(Stored data)
┄┄┄┄┄┄┄┄┄┄

(** What [MQTTDeserialize_publish] makes of a malformed packet. When the
    topic does not fit, it returns how many bytes the remaining length took -
    which is 1, its code of success, for any packet of less than 128 bytes -
    and leaves the payload and its length as the caller had them. When a QoS
    asks for a packet identifier and there is no room for one, it reads two
    bytes behind the packet and succeeds with a payload of length -2. *)
Theorem malformed_publish dup qos retained body rest out :
  0 <= dup < 2 → 0 <= qos < 4 → 0 <= retained < 2 → zlen body < 2 ^ 28 →
  let buf := packet (header_byte PUBLISH dup qos retained) body ++ rest in
  (zlen body < 2 ∨ (∃ a b more, body = a :: b :: more ∧ zlen more < 256 * a + b) →
    ∃ rc r, MQTTDeserialize_publish out buf = Some (rc, r) ∧ (rc = 1 ↔ zlen body < 128) ∧
      p_payload r = p_payload out ∧ p_payloadlen r = p_payloadlen out ∧ p_packetid r = p_packetid out) ∧
  (∀ t a b more, body = utf t → 0 < qos → rest = a :: b :: more →
    ∃ r, MQTTDeserialize_publish out buf = Some (1, r) ∧ p_packetid r = 256 * a + b ∧ p_payloadlen r = -2).
Proof.
  intros Hd Hq Hr Hn. cbv zeta. set (h := header_byte PUBLISH dup qos retained).
  destruct (header_fields PUBLISH dup qos retained ltac:(done) Hd Hq Hr) as (Et & Ed & Eq & Er). fold h in Et, Ed, Eq, Er.
  pose proof (zlen_nonneg body). unfold MQTTDeserialize_publish, from_buffer. change (Cursor ?b 0) with (At [] b). unfold read_publish.
  read_header. rewrite Et. cbn [negb Z.eqb PUBLISH Pos.eqb]. read_length. read_pointer. set (pre := [h] ++ varint 5 (zlen body)). split.
  - intros Hbad. destruct (readString_fails pre body rest (p_topicName out) Hbad) as (s' & st' & E).
    rewrite (bind_run _ _ _ _ _ E). cbv beta iota. unfold bind at 1, get at 1. cbn [Z.eqb orb].
    eexists _, _. split; [done|]. split; [|done]. rewrite varint_length by lia.
    repeat match goal with |- context [?a <? ?b] => destruct (Z.ltb_spec a b) end; lia.
  - intros t a b more -> Hq0 ->. read_pointer. erewrite bind_run by (apply (readString_run pre t (a :: b :: more)); rewrite utf_length; lia).
    cbv beta iota. read_pointer. rewrite !zlen_app, utf_length. cbn [Z.eqb orb].
    match goal with |- context [?a <? 0] => destruct (Z.ltb_spec a 0); [lia|] end. rewrite Eq. destruct (Z.ltb_spec 0 qos); [|lia].
    rewrite (bind_run _ _ _ _ _ (readInt_two _ a b more)).
    read_pointer. eexists. split; [done|]. split; [done|]. cbn [p_payloadlen]. rewrite !zlen_app, utf_length. change (zlen [a; b]) with 2. lia.
Qed.

(** *** Witnesses *)

Definition c_literal (s : string) : MQTTString := mkString (Some (bytes s ++ [0])) (mkLenString 0 None).
Ltac short_literal := split; [apply stands_cstring; [reflexivity|done|forall_u8]|done].

(** "on" to the topic "a/b", retained, with QoS 1 and identifier 77. *)
Lemma publish_roundtrip_witness : ∃ n buf' topic memory,
  MQTTSerialize_publish 20 0 1 1 77 (c_literal "a/b") (bytes "on") 2 (replicate 30 7) = Some (n, buf') ∧ 0 < n <= 20 ∧
  length buf' = 30%nat ∧ drop (Z.to_nat n) buf' = drop (Z.to_nat n) (replicate 30 7) ∧
  MQTTDeserialize_publish (mkPublish 9 9 9 9 MQTTString_initializer [] 9) buf' = Some (1, mkPublish 0 1 1 77 topic memory 2) ∧
  stands_for topic (bytes "a/b") ∧ take 2 memory = bytes "on".
Proof.
  apply (publish_roundtrip 20 0 1 1 77 (c_literal "a/b") (bytes "a/b") (bytes "on") (bytes "on") (replicate 30 7)
    (mkPublish 9 9 9 9 MQTTString_initializer [] 9)); unfold in_u16; try (by vm_compute); try lia; try done.
  - short_literal.
  - forall_u8.
Defined.
(* ===== verification/MqttClient.v ===== *)
(** The MQTT client: [components/mqtt/paho/MQTTClient-C/src/MQTTClient.c] and
    the timers, reads and writes of [FreeRTOS/MQTTFreeRTOS.c] under it.

    The socket answers by a script, one entry a call: what the call returns, how
    many ticks pass and what the other tasks do meanwhile. When the script is
    over nothing arrives any more and [select] waits for its timeout. The loops
    end with the script; that the timers end them, however long the script is,
    is the section on the time a call takes ([calls_end]). The application is an interface, [App]: its message handlers and the other tasks
    act on a state the client only knows the flag [isconnected] of. *)
From S2P Require Import Prelude Cjson Misc MqttPacket.

Module MqttClient.
Import Cjson Cstring MqttPacket.

(** ** Time: [tasks.c] and [MQTTFreeRTOS.c] *)

(** [xTicksToWait] and the [TimeOut_t]. *)
Record Timer := mkTimeout { xTicksToWait : Z; xOverflowCount : Z; xTimeOnEntering : Z }.
Definition portTICK_PERIOD_MS : Z := 10.
Definition portMAX_DELAY : Z := 0xffffffff.
Definition xTickCount (now : Z) : Z := u32 now.
Definition xNumOfOverflows (now : Z) : Z := now / 2 ^ 32.

Definition vTaskSetTimeOutState (now : Z) (t : Timer) : Timer := mkTimeout (xTicksToWait t) (xNumOfOverflows now) (xTickCount now).
Definition xTaskCheckForTimeOut (now : Z) (t : Timer) : bool * Timer :=
  let xConstTickCount := xTickCount now in
  let xElapsedTime := u32 (xConstTickCount - xTimeOnEntering t) in
  if xTicksToWait t =? portMAX_DELAY then (false, t)
  else if negb (xNumOfOverflows now =? xOverflowCount t) && (xTimeOnEntering t <=? xConstTickCount) then (true, t)
  else if xElapsedTime <? xTicksToWait t then
    (false, vTaskSetTimeOutState now (mkTimeout (xTicksToWait t - xElapsedTime) (xOverflowCount t) (xTimeOnEntering t)))
  else (true, mkTimeout 0 (xOverflowCount t) (xTimeOnEntering t)).

Definition TimerInit : Timer := mkTimeout 0 0 0.
Definition TimerCountdownMS (now timeout_ms : Z) : Timer := vTaskSetTimeOutState now (mkTimeout (timeout_ms / portTICK_PERIOD_MS) 0 0).
Definition TimerCountdown (now timeout : Z) : Timer := TimerCountdownMS now (u32 (timeout * 1000)).
Definition TimerIsExpired (now : Z) (t : Timer) : bool * Timer := xTaskCheckForTimeOut now t.
Definition TimerLeftMS (now : Z) (t : Timer) : Z * Timer :=
  let '(_, t) := xTaskCheckForTimeOut now t in (s32 (xTicksToWait t * portTICK_PERIOD_MS), t).

(** ** The client *)

Definition MAX_PACKET_ID : Z := 65535.
Definition MAX_MESSAGE_HANDLERS : nat := 5.
Definition QOS0 : Z := 0.
Definition QOS1 : Z := 1.
Definition QOS2 : Z := 2.
Definition SUBFAIL : Z := 0x80.
Definition BUFFER_OVERFLOW : Z := -2.
Definition FAILURE : Z := -1.
Definition SUCCESS : Z := 0.
Definition CONFIG_MQTT_SEND_BUFFER : Z := 2048.
Definition CONFIG_MQTT_RECV_BUFFER : Z := 2048.
Definition CONFIG_MQTT_SEND_CYCLE : Z := 30000.
Definition CONFIG_MQTT_PING_TIMEOUT : Z := 3000.

(** [struct MQTTClient], less [isconnected], which the application shares. A
    topic filter is the memory of its C string; [mutexes] counts the mutexes
    that [MQTTClientInit] has created. *)
Record MQTTClient (handler : Type) := mkClient {
  next_packetid : Z;
  command_timeout_ms : Z;
  buf_size : Z;
  readbuf_size : Z;
  buf : list Z;
  readbuf : list Z;
  keep_alive : Z;
  ping_outstanding : Z;
  clean_session : Z;
  messageHandlers : list (option (list Z) * option handler);
  defaultMessageHandler : option handler;
  last_sent : Timer;
  last_received : Timer;
  ping_wait : Timer;
  mutex : bool;
  mutexes : Z }.
#[global] Arguments mkClient {handler}.
#[global] Arguments next_packetid {handler}.
#[global] Arguments command_timeout_ms {handler}.
#[global] Arguments buf_size {handler}.
#[global] Arguments readbuf_size {handler}.
#[global] Arguments buf {handler}.
#[global] Arguments readbuf {handler}.
#[global] Arguments keep_alive {handler}.
#[global] Arguments ping_outstanding {handler}.
#[global] Arguments clean_session {handler}.
#[global] Arguments messageHandlers {handler}.
#[global] Arguments defaultMessageHandler {handler}.
#[global] Arguments last_sent {handler}.
#[global] Arguments last_received {handler}.
#[global] Arguments ping_wait {handler}.
#[global] Arguments mutex {handler}.
#[global] Arguments mutexes {handler}.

┄┄┄┄┄┄┄┄┄┄

**WORK ITEM:**
Could you transcribe the entries above word for word, from the line with "last_received : Timer;" down to the line with "#[global] Arguments defaultMessageHandler", keeping both?

**THE COMPLETED TASK:**
  last_received : Timer;
  ping_wait : Timer;
  mutex : bool;
  mutexes : Z }.
#[global] Arguments mkClient {handler}.
#[global] Arguments next_packetid {handler}.
#[global] Arguments command_timeout_ms {handler}.
#[global] Arguments buf_size {handler}.
#[global] Arguments readbuf_size {handler}.
#[global] Arguments buf {handler}.
#[global] Arguments readbuf {handler}.
#[global] Arguments keep_alive {handler}.
#[global] Arguments ping_outstanding {handler}.
#[global] Arguments clean_session {handler}.
#[global] Arguments messageHandlers {handler}.
#[global] Arguments defaultMessageHandler {handler}.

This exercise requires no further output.